“砰砰砰!”冰人拍门。
“吱呀!”好一阵,角门打开。
“何事?”门房不耐。
都说了闭门谢客,怎么还有人来敲门?
“这位小哥,我是冰人,受溧阳大长公主之托,上门拜见你家主母,还请通传一二!”冰人说着,往门房手里塞了个钱袋。
“别、别!”门房忙将钱袋推回。
“主家有令,闭门谢客,谁都不见!大姐请回吧!”
“呃,小哥,我是冰人,专门给人牵线搭媒的,哪有把媒人拒之门外的?
你通传、通传,若主家依然不肯见,我再走不迟!”冰人陪着笑脸,用力将钱袋塞进门房手里。
“好、吧!主家不肯见,你也别怪我!”门房掂着重重的钱袋子,舍不得推回去。
“多谢、多谢小哥!”冰人堆满笑意。
“等着!”门房关上门。
溧阳大长公主!来头不小!不知是给柳家谁说亲?是娶谁还是嫁入谁?
永宁伯夫人坐上马车没走,实在好奇,想看看大将军给不给溧阳大长公主面子,冰人到底能不能进府?
过了一阵,门再次被打开。
“快走吧,主家不见!我被你连累,挨了主家一顿训!”门房满脸晦气抱怨道。
“呵呵,小哥,你没报我受溧阳大长公主之托?”冰人不死心。
“说了、说了,我家大公子说了,就是溧阳大长公主本人来了,也不见!
回吧、回吧!再磨叽,我饭碗不保,被扫地出门!”门房说完,砰地再次关上门。
“唉,小…”冰人望着合上的角门,话音戛然而止。
她是长安城头牌冰人,门阀世家谁不奉为座上宾?竟在大将军府吃了闭门羹。
见给溧阳大长公主家说媒的冰人吃瘪,永宁伯夫人原本郁闷的心情顿时大好。
大将军府不止看不起他们这些穷亲戚,连皇亲国戚都看不上!
不就是出了个娘娘么?飘了!
冰人在门口沉默片刻,并未有多生气,没事人一样转身便走。
“唰!”永宁伯夫人掀开车帘,幸灾乐祸看着冰人。
“跟你说了人家门槛高着呢,你不听,这下碰了壁,该信了吧?咯咯咯…”
永宁伯夫人帕子捂着嘴,笑得花枝乱颤,神清气爽。
现在不是自己一个人难堪,有人跟自己一样颜面扫地,还是排面、段位比自己高出许多的溧阳大长公主!

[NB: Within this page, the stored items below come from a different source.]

(* ===== verification/EvolutionHistory.v ===== *)
(** * Histories of the evolution runtime

    Every operation that changes the runtime's tables, each in a transaction of
    its own, and the invariant they keep together. *)

From S2P Require Import Prelude PyNum PyTime PyValue Store SkillRelease ReleaseStore.
From S2P Require Import EvolutionRuntime SkillExecution ReleaseInvariants.

(** The state after [log0] was written: live versions, canaries, and the command
    ledger only ever grows. *)
Record runtime_ok (log0 : list EvolutionSkillReleaseCommand) (s : Runtime) : Prop := {
  ro_skills : skills_ok (e_skills s);
  ro_canaries : canaries_ok (e_releases s) (e_experiments s);
  ro_log : log0 `prefix_of` e_commands s }.

Lemma runtime_ok_tables log0 s s' : tables s' = tables s → runtime_ok log0 s → runtime_ok log0 s'.
Proof. intros Ht []. unfold tables in Ht. injection Ht as ? ? ? ? ?. split; congruence. Qed.

(** ** Rules for computations that return *)
Definition keeps {A} (P : Runtime → Prop) (m : M Runtime A) : Prop :=
  ∀ s a s', m s = (Ok a, s') → P s → P s'.

Section rules.
Context (P : Runtime → Prop).

Lemma keeps_bind {A B} (m : M Runtime A) (k : A → M Runtime B) :
  keeps P m → (∀ a, keeps P (k a)) → keeps P (m ≫= k).
Proof. intros Hm Hk s b s' (a & s1 & H1 & H2)%M_bind_Ok Hs. eapply Hk; [done|]. by eapply Hm. Qed.
Lemma keeps_ret {A} (a : A) : keeps P (mret a).
Proof. by intros s b s' [= <- <-]. Qed.
Lemma keeps_raise {A} e : keeps P (raiseM (A := A) e).
Proof. by intros s b s'. Qed.
Lemma keeps_lift {A} (m : result A) : keeps P (liftM m).
Proof. by intros s b s' [_ ->]%lifted_Ok. Qed.
Lemma keeps_gets {A} (f : Runtime → A) : keeps P (getsM f).
Proof. by intros s b s' [= <- <-]. Qed.
Lemma keeps_get : keeps P getM.
Proof. by intros s b s' [= <- <-]. Qed.
Lemma keeps_raise_if b e : keeps P (raise_ifM b e).
Proof. by intros s u s' [_ ->]%raise_ifM_Ok. Qed.
Lemma keeps_when b (m : M Runtime unit) : keeps P m → keeps P (whenM b m).
Proof. destruct b; [done|]. intros _. apply keeps_ret. Qed.
Lemma keeps_modify f : (∀ s, P s → P (f s)) → keeps P (modifyM f).
Proof. by intros Hf s u s' ->%modify_Ok ?%Hf. Qed.
End rules.

Lemma in_transaction_keeps {A} (P : Runtime → Prop) (m : M Runtime A) :
  (∀ s s', tables s' = tables s → P s → P s') → keeps P m → preserves P (in_transaction m).
Proof.
  intros HP Hm s r s'. unfold in_transaction. destruct (m s) as [[a|e] s1] eqn:Hs; intros [= <- <-].
  - by eapply Hm.
  - by apply HP.
Qed.

Create HintDb runtime.
#[export] Hint Resolve keeps_ret keeps_raise keeps_lift keeps_gets keeps_get keeps_raise_if : runtime.

(** Walks a computation. *)
Ltac walk :=
  repeat first
    [ progress intros
    | solve [auto with runtime nocore]
    | apply keeps_bind | apply keeps_when
    | match goal with
      | |- keeps _ (match ?x with _ => _ end) => destruct x
      | |- keeps _ (let _ := _ in _) => cbv zeta
      end ].

Section operations.
Context {E : ReleaseEnv} (log0 : list EvolutionSkillReleaseCommand).
Abbreviation ok := (runtime_ok log0).

Lemma keeps_now : keeps ok e_now.
Proof. intros s t s' [_ Ht]%e_now_Ok. by apply runtime_ok_tables. Qed.

Lemma keeps_save_trace t a e su sk v sc : keeps ok (save_trace t a e su sk v sc).
Proof. unfold save_trace. apply keeps_bind; [apply keeps_now|]. intros now. apply keeps_modify. by intros s []. Qed.

Lemma keeps_asks {A} (f : nat → result A) : keeps ok (asks f).
Proof. intros s a s' [= _ <-]. by apply runtime_ok_tables. Qed.

(** Experiments that change in place without being concluded. *)
Lemma canaries_ok_scored rs xs i cand sc :
  canaries_ok rs xs → canaries_ok rs (update_row ex_experiment_id i (with_score cand sc) xs).
Proof.
  intros Hok. rewrite <- (list_fmap_id rs). apply canaries_ok_map; try done.
  - intros x. by destruct (decide (ex_experiment_id x = i)).
  - by intros r e Hr He; eapply co_own.
  - intros r x _ _ _ []. destruct (decide (ex_experiment_id x = i)); by split.
Qed.

Lemma keeps_result i cand sc : keeps ok (add_experiment_result i cand sc).
Proof.
  apply keeps_modify. intros s [Hs Hc Hl]. split; [done| |done]. by apply canaries_ok_scored.
Qed.

Lemma keeps_save_experiment a : keeps ok (save_experiment a).
Proof.
  intros s u s' H [Hs Hc Hl]. unfold save_experiment in H. rinv. settle_tables. unfold set_experiments.
  split; cbn; [by rewrite H0| |by rewrite H2]. rewrite H1, H3. destruct Hc as [C1 C2 C3 C4 C5]. split; try done.
  - rewrite fmap_app. apply NoDup_app. split; [done|]. split; [|apply NoDup_singleton].
    set_solver.
  - intros r Hr Hcn. destruct (C5 r Hr Hcn) as (? & x & Hx & Hf). split; [done|]. exists x.
    split; [|done]. apply elem_of_app. by left.
Qed.

Lemma canaries_ok_concluded s i t t' st :
  canaries_ok (e_releases s) (e_experiments s) →
  canaries_ok (map (λ r, if decide (rl_experiment_id r = Some i ∧ rl_state r = ReleaseState_CANARY)
                         then close_canary t r else r) (e_releases s))
    (update_row ex_experiment_id i (with_conclusion st t') (e_experiments s)).
Proof.
  intros Hok. pose proof Hok as [H1 H2 H3 H4 H5]. apply canaries_ok_map; [..|done].
  - split; intros r; by case_decide.
  - intros x. by destruct (decide (ex_experiment_id x = i)).
  - intros r e Hr. case_decide; by apply (H3 r).
  - intros r Hr. case_decide; [done|]. done.
  - intros r x Hr Hx. case_decide as Hd; [done|]. intros Hc Hf. apply fits_conclusion; [done|].
    intros Hi. apply Hd. split; [|done]. destruct (H5 r Hr Hc) as [-> _]. by rewrite Hi.
Qed.

Lemma keeps_conclude i : keeps ok (conclude_experiment i "rolled_back").
Proof.
  intros s u s' H [Hs Hc Hl]. unfold conclude_experiment in H. rinv.
  rewrite bool_decide_eq_true_2 in H by done. unfold whenM in H. rinv. settle_tables.
  unfold set_experiments, set_releases in *. cbn in *.
  split; cbn; [congruence| |congruence].
  match goal with |- canaries_ok ?a ?b => replace b with
    (update_row ex_experiment_id i (with_conclusion "rolled_back" x) (e_experiments s)) by congruence end.
  match goal with |- canaries_ok (map ?f ?l) _ => replace l with (e_releases s) by congruence end.
  by apply canaries_ok_concluded.
Qed.

Lemma canaries_ok_rolled_back s r t xs :
  canaries_ok (e_releases s) (e_experiments s) → r ∈ e_releases s → rl_state r = ReleaseState_ACTIVE →
  (xs = e_experiments s ∨ ∃ e t', rl_experiment_id r = Some e ∧
     xs = update_row ex_experiment_id e (with_conclusion "rolled_back" t') (e_experiments s)) →
  canaries_ok (update_row rl_deployment_id (rl_deployment_id r) (roll_release_back t) (e_releases s)) xs.
Proof.
  intros Hok Hr Hst Hxs. pose proof Hok as [H1 H2 H3 H4 H5].
  assert (∀ g, (∀ x, ex_experiment_id (g x) = ex_experiment_id x) →
    (∀ r' x, rl_deployment_id r' ≠ rl_deployment_id r → fits r' x → fits r' (g x)) →
    canaries_ok (update_row rl_deployment_id (rl_deployment_id r) (roll_release_back t) (e_releases s))
      (map g (e_experiments s))) as Hg.
  { intros g Hid Hfit. apply canaries_ok_map; [|done|..|done].
    - split; intros x; by destruct (decide (rl_deployment_id x = rl_deployment_id r)).
    - intros x e Hx. destruct (decide (rl_deployment_id x = rl_deployment_id r)); by apply (H3 x).
    - intros x Hx. by destruct (decide (rl_deployment_id x = rl_deployment_id r)).
    - intros x y Hx Hy. destruct (decide (rl_deployment_id x = rl_deployment_id r)) as [|Hne]; [done|].
      intros _. by apply Hfit. }
  destruct Hxs as [->|(e & t' & He & ->)].
  - rewrite <- (list_fmap_id (e_experiments s)). by apply Hg.
  - assert (e = rl_deployment_id r) as -> by (by eapply H3). apply Hg.
    + intros x. by destruct (decide (ex_experiment_id x = rl_deployment_id r)).
    + intros r' x Hne Hf. by apply fits_conclusion.
Qed.

Lemma keeps_rollback skill va vb agent : keeps ok (rollback_skill_if_current skill va vb agent).
Proof.
  intros s b s' H Hok. apply rollback_current_Ok in H as [[_ ->]|(a & bl & release & Ha & Hb & Has & Hbs & Hact & Hres & Hrel)];
    [done|]. destruct Hok as [Hs Hc Hl]. pose proof (restore_skills_ok _ _ _ _ _ _ Hres Ha Hb) as Hsk.
  apply restore_Ok in Hres as (now & rs & xs & Ht & Hrx). unfold tables in Ht. injection Ht as _ T2 T3 T4 _.
  split; [apply Hsk; congruence| |congruence]. rewrite T2, T4.
  destruct release as [r|]; [|destruct Hrx as [-> ->]; done].
  destruct Hrx as (t & -> & Hxs). destruct (Hrel r eq_refl) as (Hr & Hst & _). by apply canaries_ok_rolled_back.
Qed.

Lemma keeps_save_skill a : sd_status a ≠ "active" → keeps ok (save_skill_config a).
Proof.
  intros Ha s row s' H [Hs Hc Hl]. assert (skills_ok (e_skills s')) as Hs' by (by eapply save_skill_ok).
  unfold save_skill_config in H. rinv. settle_tables. unfold set_skills in *. split; [done| |]; cbn; congruence.
Qed.

Lemma seed_tables seeds s n s' :
  seed_missing_active_skills seeds s = (Ok n, s') →
  e_releases s' = e_releases s ∧ e_experiments s' = e_experiments s ∧ e_commands s' = e_commands s.
Proof.
  revert s n s'. induction seeds as [|a seeds IH]; intros s n s' H; cbn in H; rinv; [done|].
  destruct (get_active_skill _ s); [by eapply IH|]. rinv. apply IH in Hm0 as (? & ? & ?).
  unfold save_skill_config in Hm. rinv. settle_tables. unfold set_skills in *. cbn in *.
  split_and!; congruence.
Qed.

Lemma keeps_seeds seeds : keeps ok (seed_missing_active_skills seeds).
Proof.
  intros s n s' H [Hs Hc Hl]. pose proof (seed_skills_ok _ _ _ _ H Hs).
  apply seed_tables in H as (H1 & H2 & H3). split; [done|by rewrite H1, H2 | by rewrite H3].
Qed.

Lemma receive_body_ok c sig : keeps ok
  (_ ← raise_ifM (negb (command_valid c)) (validation_error "SkillReleaseCommand");
   now ← e_now;
   _ ← liftM (verify_command c sig evolution_deployment_signing_key now);
   apply c).
Proof.
  intros s r s' H [Hs Hc Hl]. rinv.
  assert (cm_deployment_id c ≠ "") as Hdep.
  { intros Hd. unfold command_valid in Hm. rewrite Hd in Hm.
    repeat (apply andb_true_iff in Hm as [Hm ?]). done. }
  match goal with H : e_now s = _ |- _ => apply e_now_Ok in H as [_ Ht] end.
  assert (runtime_ok log0 s1) as Hok by (by eapply runtime_ok_tables; [|split]).
  apply apply_Ok in H as (_ & h & _ & [(p & _ & _ & _ & ->)|(_ & _ & b & ca & s2 & now & Hb & Hca & _ & _ & Ht2 & H)]);
    [done|]. apply apply_checked_Ok in H as (next & sks & rs & xs & t & Hck & Htr & _ & Ht' & Hw & Heff).
  destruct (runtime_ok_tables _ _ _ Ht2 Hok) as [Os Oc Ol]. unfold tables in Ht'. injection Ht' as T1 T2 T3 T4 _.
  assert (e_skills s2 = e_skills s1) as Hsk by (unfold tables in Ht2; by injection Ht2).
  split; rewrite ?T1, ?T2, ?T3, ?T4.
  - eapply effects_skills_ok; [| |exact Heff|done]; unfold skill_version in *; by rewrite Hsk.
  - by eapply command_canaries_ok.
  - by apply prefix_app_r.
Qed.

Lemma keeps_record_body r secret : keeps ok
  (now ← e_now; _ ← liftM (verify_selection (xr_selection r) secret now); record r).
Proof.
  unfold record, store_observation, save_trace. walk; try apply keeps_now; try apply keeps_result.
  - apply keeps_modify. by intros ? [].
  - apply keeps_modify. by intros ? [].
Qed.
End operations.
#[export] Hint Resolve keeps_now keeps_save_trace keeps_asks keeps_result keeps_save_experiment
  keeps_conclude keeps_rollback keeps_seeds : runtime.

(** ** Histories *)
Inductive runtime_op :=
  | Receive (c : SkillReleaseCommand) (signature : string)
  | Resolve (q : SkillSelectionRequest) (secret : string)
  | Observe (r : SkillExecutionResult) (secret : string)
  | RouterResult (agent skill trace : string) (score : float)
  | RouterCheck (agent skill : string) (min_samples : option Z)
  | OptimizerCheck (id_ : string)
  | Guard (R : redis) (g : guard_config) (agent skill : string)
  | Seed (seeds : list skill_seed)
  | SaveCandidate (a : skill_seed)
  | SaveExperiment (a : experiment_args)
  | SaveTrace (trace agent event_type : string) (success : bool) (skill version : option string)
      (score : option float).

(** The optimizer saves the configuration it generated as a candidate. *)
Definition as_candidate (a : skill_seed) : skill_seed := {|
  sd_skill_id := sd_skill_id a; sd_version := sd_version a; sd_status := "candidate";
  sd_system_prompt := sd_system_prompt a; sd_parameters := sd_parameters a;
  sd_few_shot_examples := sd_few_shot_examples a; sd_output_format := sd_output_format a;
  sd_target_model := sd_target_model a |}.

Section histories.
Context {E : ReleaseEnv}.

Definition ignore {A} (m : M Runtime A) : M Runtime unit := _ ← m; mret ().

Definition run_op (o : runtime_op) : M Runtime unit :=
  match o with
  | Receive c sig => ignore (receive c sig)
  | Resolve q secret => ignore (in_transaction (resolve q secret))
  | Observe r secret => ignore (record_signed r secret)
  | RouterResult a k t sc => in_transaction (record_result a k t sc)
  | RouterCheck a k m => ignore (in_transaction (router_check_experiment a k m))
  | OptimizerCheck i => ignore (in_transaction (optimizer_check_experiment i))
  | Guard R g a k => ignore (in_transaction (guard_check R g a k))
  | Seed l => ignore (in_transaction (seed_missing_active_skills l))
  | SaveCandidate a => ignore (in_transaction (save_skill_config (as_candidate a)))
  | SaveExperiment a => in_transaction (save_experiment a)
  | SaveTrace t a e su k v sc => in_transaction (save_trace t a e su k v sc)
  end.

Fixpoint run_ops (ops : list runtime_op) (s : Runtime) : Runtime :=
  match ops with [] => s | o :: ops' => run_ops ops' (run_op o s).2 end.

Lemma preserves_ignore {A} (P : Runtime → Prop) (m : M Runtime A) : preserves P m → preserves P (ignore m).
Proof. intros Hm. apply preserves_bind; [done|]. intros _. apply preserves_ret. Qed.

Lemma run_op_ok log0 o : preserves (runtime_ok log0) (run_op o).
Proof.
  pose proof (runtime_ok_tables log0) as Ht.
  destruct o; cbn [run_op]; try apply preserves_ignore; apply in_transaction_keeps; try done.
  - apply receive_body_ok.
  - unfold resolve. walk.
  - apply keeps_record_body.
  - unfold record_result. walk.
  - unfold router_check_experiment. walk.
  - unfold optimizer_check_experiment. walk.
  - unfold guard_check. walk.
  - walk.
  - by apply keeps_save_skill.
  - walk.
  - walk.
Qed.

Lemma run_ops_ok log0 ops s : runtime_ok log0 s → runtime_ok log0 (run_ops ops s).
Proof.
  revert s. induction ops as [|o ops IH]; intros s Hs; [done|]. cbn. apply IH.
  destruct (run_op o s) as [r s1] eqn:Ho. by eapply run_op_ok.
Qed.
End histories.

冰人冷冷看她一眼,“我不过一个下九流冰人,大将军府拒我于门外不意外!
只是夫人是姻亲,怎么也被拒门外?到底谁更可笑?”
帕子一甩,斜睨一眼伯夫人,昂首挺胸走了。
心中暗自恼恨,永宁伯早就是破落户,居然敢瞧不起她!
回头给同行吹吹风,看谁还肯给永宁伯家说亲,整不死你丫的!哼!
“走吧,娘!这天儿热死了!
不成就不成,缺了张屠户还吃不成白毛猪?
世上女子千千万,我又何必单恋一枝花?
她看不上小爷,小爷还看不上她呢!
木讷又不解风情,娶回家跟个木头桩子似的,无趣得很!”韦庄扇着折扇愤愤道。
车里闷热,初夏的天儿气温骤升,本就怕热苦夏的他受不住,只想赶紧回家歇凉。